WORK ITEM – Find the line with "rewrite app_nil_r." in the entries below. Repeat it, every following line, and the line with "destruct (pendingProgressUpdates w !! m);", exactly and with nothing added.

● ● ●

(** Each call arrives after the one before it and less than the debounce
    delay later. *)
Fixpoint withinWindow (previous : Z) (calls : list (Z * progress)) : Prop :=
  match calls with
  | [] => True
  | c :: rest =>
      (previous <= fst c < previous + debounceMs)%Z /\ withinWindow (fst c) rest
  end.

(** Every active timer is the one its sub-ticket is registered with. *)
Definition timersRegistered (w : world) : Prop :=
  forall h due m,
    activeTimers w !! h = Some (due, m) -> progressUpdateTimers w !! m = Some h.

Definition burstStart : Z * progress :=
  (100%Z, mkProgress (Some "reading files") (Some 1) None None).

Definition burstRest : list (Z * progress) :=
  [ (300%Z, mkProgress None (Some 2) None None);
    (790%Z, mkProgress (Some "writing tests") None (Some 1) (Some "2026-01-01T00:00:00Z")) ].

Example burst_single_write :
  writesTo 42 (advanceTo 1290 (runCalls 42 (burstStart :: burstRest) (initialWorld {[ 42 := Some "Task" ]})))
  = [ "Task" +:+ nl +:+ "<!-- agent-message: writing tests -->" +:+ nl
        +:+ "<!-- tools-used: 2 -->" +:+ nl +:+ "<!-- retry-count: 1 -->" +:+ nl
        +:+ "<!-- last-retry-time: 2026-01-01T00:00:00Z -->" ].
Proof. vm_compute. reflexivity. Qed.

Example burst_not_yet :
  writesTo 42 (advanceTo 1289 (runCalls 42 (burstStart :: burstRest) (initialWorld {[ 42 := Some "Task" ]})))
  = [].
Proof. vm_compute. reflexivity. Qed.

Example two_windows_two_writes :
  length (writesTo 42
            (advanceTo 5000
               (runCalls 42 [(100%Z, mkProgress None (Some 1) None None);
                              (700%Z, mkProgress None (Some 2) None None)]
                  (initialWorld {[ 42 := Some "Task" ]})))) = 2.
Proof. vm_compute. reflexivity. Qed.

(** *** Merging *)

Lemma fold_mergeProgress (ps : list progress) (acc : progress) :
  fold_left mergeProgress ps acc
  = mkProgress
      (fold_left (fun a p => orElse (agentMessage p) a) ps (agentMessage acc))
      (fold_left (fun a p => orElse (toolsUsed p) a) ps (toolsUsed acc))
      (fold_left (fun a p => orElse (retryCount p) a) ps (retryCount acc))
      (fold_left (fun a p => orElse (lastRetryTime p) a) ps (lastRetryTime acc)).
Proof.
  revert acc. induction ps as [|p ps IH]; intros acc.
  - now destruct acc.
  - cbn [fold_left]. rewrite IH. reflexivity.
Qed.

Lemma perKeyLast_merge (ps : list progress) :
  fold_left mergeProgress ps emptyProgress = perKeyLast ps.
Proof. now rewrite fold_mergeProgress. Qed.

Lemma lastSupplied_snoc {A} (field : progress -> option A) ps p :
  lastSupplied field (ps ++ [p]) = orElse (field p) (lastSupplied field ps).
Proof. unfold lastSupplied. now rewrite fold_left_app. Qed.

(** *** Timers *)

Lemma earliestTimer_elem timers x :
  earliestTimer timers = Some x -> x ∈ timers.
Proof.
  revert x. induction timers as [|y timers IH]; intros x; cbn.
  - discriminate.
  - fold (earliestTimer timers).
    destruct (earliestTimer timers) as [z|] eqn:E.
    + destruct (firesBefore y z); intros [= <-].
      * left.
      * right. now apply IH.
    + intros [= <-]. left.
Qed.

Lemma earliestTimer_min timers x y :
  earliestTimer timers = Some x -> y ∈ timers -> (x.2.1 <= y.2.1)%Z.
Proof.
  revert x. induction timers as [|z timers IH]; intros x; cbn.
  - discriminate.
  - fold (earliestTimer timers).
    destruct (earliestTimer timers) as [u|] eqn:E.
    + intros Hx Hy.
      assert (Hu : y ∈ timers -> (u.2.1 <= y.2.1)%Z) by (intros; now apply IH).
      unfold firesBefore in Hx.
      apply elem_of_cons in Hy as [-> | Hy].
      * destruct ((z.2.1 <? u.2.1)%Z || ((z.2.1 =? u.2.1)%Z && (z.1 <? u.1))) eqn:F;
          injection Hx as <-; [lia|].
        apply orb_false_iff in F as [F _]. apply Z.ltb_ge in F. exact F.
      * specialize (Hu Hy).
        destruct ((z.2.1 <? u.2.1)%Z || ((z.2.1 =? u.2.1)%Z && (z.1 <? u.1))) eqn:F;
          injection Hx as <-; [|exact Hu].
        apply orb_true_iff in F as [F | F].
        -- apply Z.ltb_lt in F. lia.
        -- apply andb_true_iff in F as [F _]. apply Z.eqb_eq in F. lia.
    + intros [= <-] Hy. destruct timers as [|? ?]; [|cbn in E].
      * apply list_elem_of_singleton in Hy as ->. lia.
      * fold (earliestTimer timers) in E.
        destruct (earliestTimer timers); [destruct (firesBefore _ _)|]; discriminate.
Qed.

Lemma earliestTimer_None timers : earliestTimer timers = None -> timers = [].
Proof.
  destruct timers as [|x timers]; [reflexivity|]. cbn.
  fold (earliestTimer timers).
  destruct (earliestTimer timers); [destruct (firesBefore _ _)|]; discriminate.
Qed.

Lemma nextDue_Some T w h due m :
  nextDue T w = Some (h, (due, m)) ->
  activeTimers w !! h = Some (due, m) /\ (due <= T)%Z.
Proof.
  unfold nextDue.
  destruct (earliestTimer (map_to_list (activeTimers w))) as [x|] eqn:E; [|discriminate].
  destruct (x.2.1 <=? T)%Z eqn:F; [|discriminate].
  intros [= ->]. apply earliestTimer_elem in E.
  apply elem_of_map_to_list in E. split; [exact E|].
  apply Z.leb_le in F. exact F.
Qed.

Lemma nextDue_None T w h due m :
  nextDue T w = None -> activeTimers w !! h = Some (due, m) -> (T < due)%Z.
Proof.
  unfold nextDue. intros HN Hh.
  apply elem_of_map_to_list in Hh.
  destruct (earliestTimer (map_to_list (activeTimers w))) as [x|] eqn:E.
  - destruct (x.2.1 <=? T)%Z eqn:F; [discriminate|].
    apply Z.leb_gt in F.
    pose proof (earliestTimer_min _ _ _ E Hh) as Hmin. cbn in Hmin. lia.
  - apply earliestTimer_None in E. rewrite E in Hh. inversion Hh.
Qed.

(** *** Flushing leaves the other sub-tickets alone *)

(** What the reporter and the tracker hold about sub-ticket [n]. *)
Definition viewOf (n : nat) (w : world)
  : option progress * option nat * option (option string) * list string :=
  (pendingProgressUpdates w !! n, progressUpdateTimers w !! n,
   issueBodies w !! n, writesTo n w).

Lemma writesTo_snoc n (log : list (nat * string)) m body :
  map snd (List.filter (fun c => Nat.eqb (fst c) n) (log ++ [(m, body)]))
  = map snd (List.filter (fun c => Nat.eqb (fst c) n) log)
    ++ (if Nat.eqb m n then [body] else []).
Proof.
  rewrite List.filter_app, map_app. cbn.
  now destruct (Nat.eqb m n).
Qed.

Lemma flushProgressUpdate_other m n w :
  m <> n -> viewOf n (flushProgressUpdate m w) = viewOf n w.
Proof.
  intros Hmn. unfold flushProgressUpdate, viewOf, writesTo.
  destruct (pendingProgressUpdates w !! m) as [pending|]; [|reflexivity].
  destruct (issueBodies w !! m) as [issueBody|]; [|reflexivity].
  cbn. rewrite !lookup_delete_ne by exact Hmn.
  rewrite writesTo_snoc.
  destruct (Nat.eqb_spec m n) as [?|_]; [contradiction|].
  rewrite app_nil_r.
  destruct (String.eqb _ _); [reflexivity|].
  now rewrite lookup_insert_ne by exact Hmn.
Qed.

Lemma flushProgressUpdate_frame m w :
  activeTimers (flushProgressUpdate m w) = activeTimers w
  /\ now (flushProgressUpdate m w) = now w.
Proof.
  unfold flushProgressUpdate.
  destruct (pendingProgressUpdates w !! m); [|now split].
  destruct (issueBodies w !! m); now split.
Qed.

Lemma fireTimer_activeTimers h due m w :
  activeTimers (fireTimer h due m w) = delete h (activeTimers w).
Proof. unfold fireTimer. now rewrite (proj1 (flushProgressUpdate_frame _ _)). Qed.

Lemma fireTimer_now h due m w :
  now (fireTimer h due m w) = Z.max (now w) due.
Proof. unfold fireTimer. now rewrite (proj2 (flushProgressUpdate_frame _ _)). Qed.

Lemma fireTimer_other h due m n w :
  m <> n -> viewOf n (fireTimer h due m w) = viewOf n w.
Proof.
  intros Hmn. unfold fireTimer. now rewrite flushProgressUpdate_other.
Qed.

Lemma fireTimer_registered h due m w :
  timersRegistered w ->
  activeTimers w !! h = Some (due, m) ->
  timersRegistered (fireTimer h due m w).
Proof.
  intros Hreg Hh h' due' m' Hact.
  rewrite fireTimer_activeTimers in Hact.
  apply lookup_delete_Some in Hact as [Hne Hact].
  assert (Hm : m <> m').
  { intros <-. apply Hreg in Hh, Hact. congruence. }
  pose proof (fireTimer_other h due m m' w Hm) as Hview.
  unfold viewOf in Hview.
  assert (E : progressUpdateTimers (fireTimer h due m w) !! m'
              = progressUpdateTimers w !! m') by congruence.
  rewrite E. exact (Hreg _ _ _ Hact).
Qed.

(** The flush of a sub-ticket with pending fields whose ticket exists. *)
Lemma flushProgressUpdate_writes n w pending b :
  pendingProgressUpdates w !! n = Some pending ->
  issueBodies w !! n = Some b ->
  let body := applyPending pending (default "" b) in
  viewOf n (flushProgressUpdate n w)
  = (None, None,
     Some (if String.eqb body "" then b else Some body),
     writesTo n w ++ [body]).
Proof.
  intros Hp Hb body. unfold flushProgressUpdate, viewOf, writesTo.
  rewrite Hp, Hb. cbn. rewrite !lookup_delete_eq.
  rewrite writesTo_snoc, Nat.eqb_refl. fold body.
  destruct (String.eqb body ""); [now rewrite Hb|].
  now rewrite lookup_insert_eq.
Qed.

(** *** Time passing *)

(** Sub-ticket [n] has merged fields [pending] waiting for a timer due at
    [due]; its ticket holds [b] and [written] has been written to it. *)
Definition armed (n : nat) (pending : progress) (due : Z) (b : option string)
    (written : list string) (w : world) : Prop :=
  timersRegistered w /\
  exists h, viewOf n w = (Some pending, Some h, Some b, written)
            /\ activeTimers w !! h = Some (due, n).

Lemma runDueTimers_now fuel T w :
  (now w <= T)%Z -> (now (runDueTimers fuel T w) <= T)%Z.
Proof.
  revert w. induction fuel as [|fuel IH]; intros w Hnow; cbn; [exact Hnow|].
  destruct (nextDue T w) as [[h [due m]]|] eqn:E; [|exact Hnow].
  apply IH. rewrite fireTimer_now.
  apply nextDue_Some in E as [_ Hdue]. lia.
Qed.

Lemma runDueTimers_unregistered fuel T w n :
  timersRegistered w ->
  progressUpdateTimers w !! n = None ->
  timersRegistered (runDueTimers fuel T w)
  /\ viewOf n (runDueTimers fuel T w) = viewOf n w.
Proof.
  revert w. induction fuel as [|fuel IH]; intros w Hreg Hn; cbn; [now split|].
  destruct (nextDue T w) as [[h [due m]]|] eqn:E; [|now split].
  apply nextDue_Some in E as [Hh _].
  assert (Hm : m <> n).
  { intros ->. apply Hreg in Hh. congruence. }
  pose proof (fireTimer_other h due m n w Hm) as Hview.
  destruct (IH (fireTimer h due m w)) as [Hreg' Hview'].
  - now apply fireTimer_registered.
  - unfold viewOf in Hview. congruence.
  - split; [exact Hreg'|]. now rewrite Hview'.
Qed.

Lemma runDueTimers_armed fuel T w n pending due b written :
  armed n pending due b written w ->
  (T < due)%Z ->
  armed n pending due b written (runDueTimers fuel T w).
Proof.
  revert w. induction fuel as [|fuel IH]; intros w Harmed HT; cbn; [exact Harmed|].
  destruct (nextDue T w) as [[h' [due' m]]|] eqn:E; [|exact Harmed].
  apply nextDue_Some in E as [Hh' Hdue'].
  destruct Harmed as [Hreg [h [Hview Hh]]].
  assert (Hm : m <> n).
  { intros ->. pose proof (Hreg _ _ _ Hh') as R.
    unfold viewOf in Hview. assert (h' = h) as -> by congruence.
    rewrite Hh in Hh'. injection Hh' as ->. lia. }
  apply IH; [|exact HT]. split; [now apply fireTimer_registered|].
  exists h. split.
  - now rewrite fireTimer_other.
  - rewrite fireTimer_activeTimers, lookup_delete_ne; [exact Hh|].
    intros ->. rewrite Hh in Hh'. congruence.
Qed.

Lemma runDueTimers_expires fuel T w n pending due b written :
  armed n pending due b written w ->
  (due <= T)%Z ->
  size (activeTimers w) <= fuel ->
  let body := applyPending pending (default "" b) in
  timersRegistered (runDueTimers fuel T w)
  /\ viewOf n (runDueTimers fuel T w)
     = (None, None, Some (if String.eqb body "" then b else Some body),
        written ++ [body]).
Proof.
  intros Harmed HT Hfuel body. revert w Harmed Hfuel.
  induction fuel as [|fuel IH]; intros w [Hreg [h [Hview Hh]]] Hfuel.
  - apply Nat.le_0_r, map_size_empty_iff in Hfuel.
    rewrite Hfuel, lookup_empty in Hh. discriminate.
  - cbn. destruct (nextDue T w) as [[h' [due' m]]|] eqn:E.
    2:{ pose proof (nextDue_None _ _ _ _ _ E Hh). lia. }
    apply nextDue_Some in E as [Hh' Hdue'].
    destruct (Nat.eq_dec m n) as [->|Hm].
    + assert (Hfired : viewOf n (fireTimer h' due' n w)
                       = (None, None,
                          Some (if String.eqb body "" then b else Some body),
                          written ++ [body])).
      { unfold fireTimer, viewOf in *.
        pose proof (flushProgressUpdate_writes n
          (mkWorld (Z.max (now w) due') (nextTimerId w) (delete h' (activeTimers w))
             (pendingProgressUpdates w) (progressUpdateTimers w)
             (issueBodies w) (updateIssueCalls w)) pending b) as F.
        unfold viewOf, writesTo in *. cbn in F.
        rewrite F by congruence. repeat f_equal. congruence. }
      destruct (runDueTimers_unregistered fuel T (fireTimer h' due' n w) n)
        as [Hreg' Hview'].
      * now apply fireTimer_registered.
      * unfold viewOf in Hfired. congruence.
      * split; [exact Hreg'|]. now rewrite Hview'.
    + apply IH.
      * split; [now apply fireTimer_registered|]. exists h. split.
        -- now rewrite fireTimer_other.
        -- rewrite fireTimer_activeTimers, lookup_delete_ne; [exact Hh|].
           intros ->. rewrite Hh in Hh'. congruence.
      * rewrite fireTimer_activeTimers.
        assert (Hsize : size (activeTimers w) = S (size (delete h' (activeTimers w)))).
        { rewrite <- (insert_delete_id (activeTimers w) h' (due', m)) at 1 by exact Hh'.
          rewrite map_size_insert_None; [reflexivity|]. apply lookup_delete_eq. }
        lia.
Qed.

● ● ●

RESULT OF THIS EXERCISE –
  rewrite app_nil_r.
  destruct (String.eqb _ _); [reflexivity|].
  now rewrite lookup_insert_ne by exact Hmn.
Qed.

Lemma flushProgressUpdate_frame m w :
  activeTimers (flushProgressUpdate m w) = activeTimers w
  /\ now (flushProgressUpdate m w) = now w.
Proof.
  unfold flushProgressUpdate.
  destruct (pendingProgressUpdates w !! m); [|now split].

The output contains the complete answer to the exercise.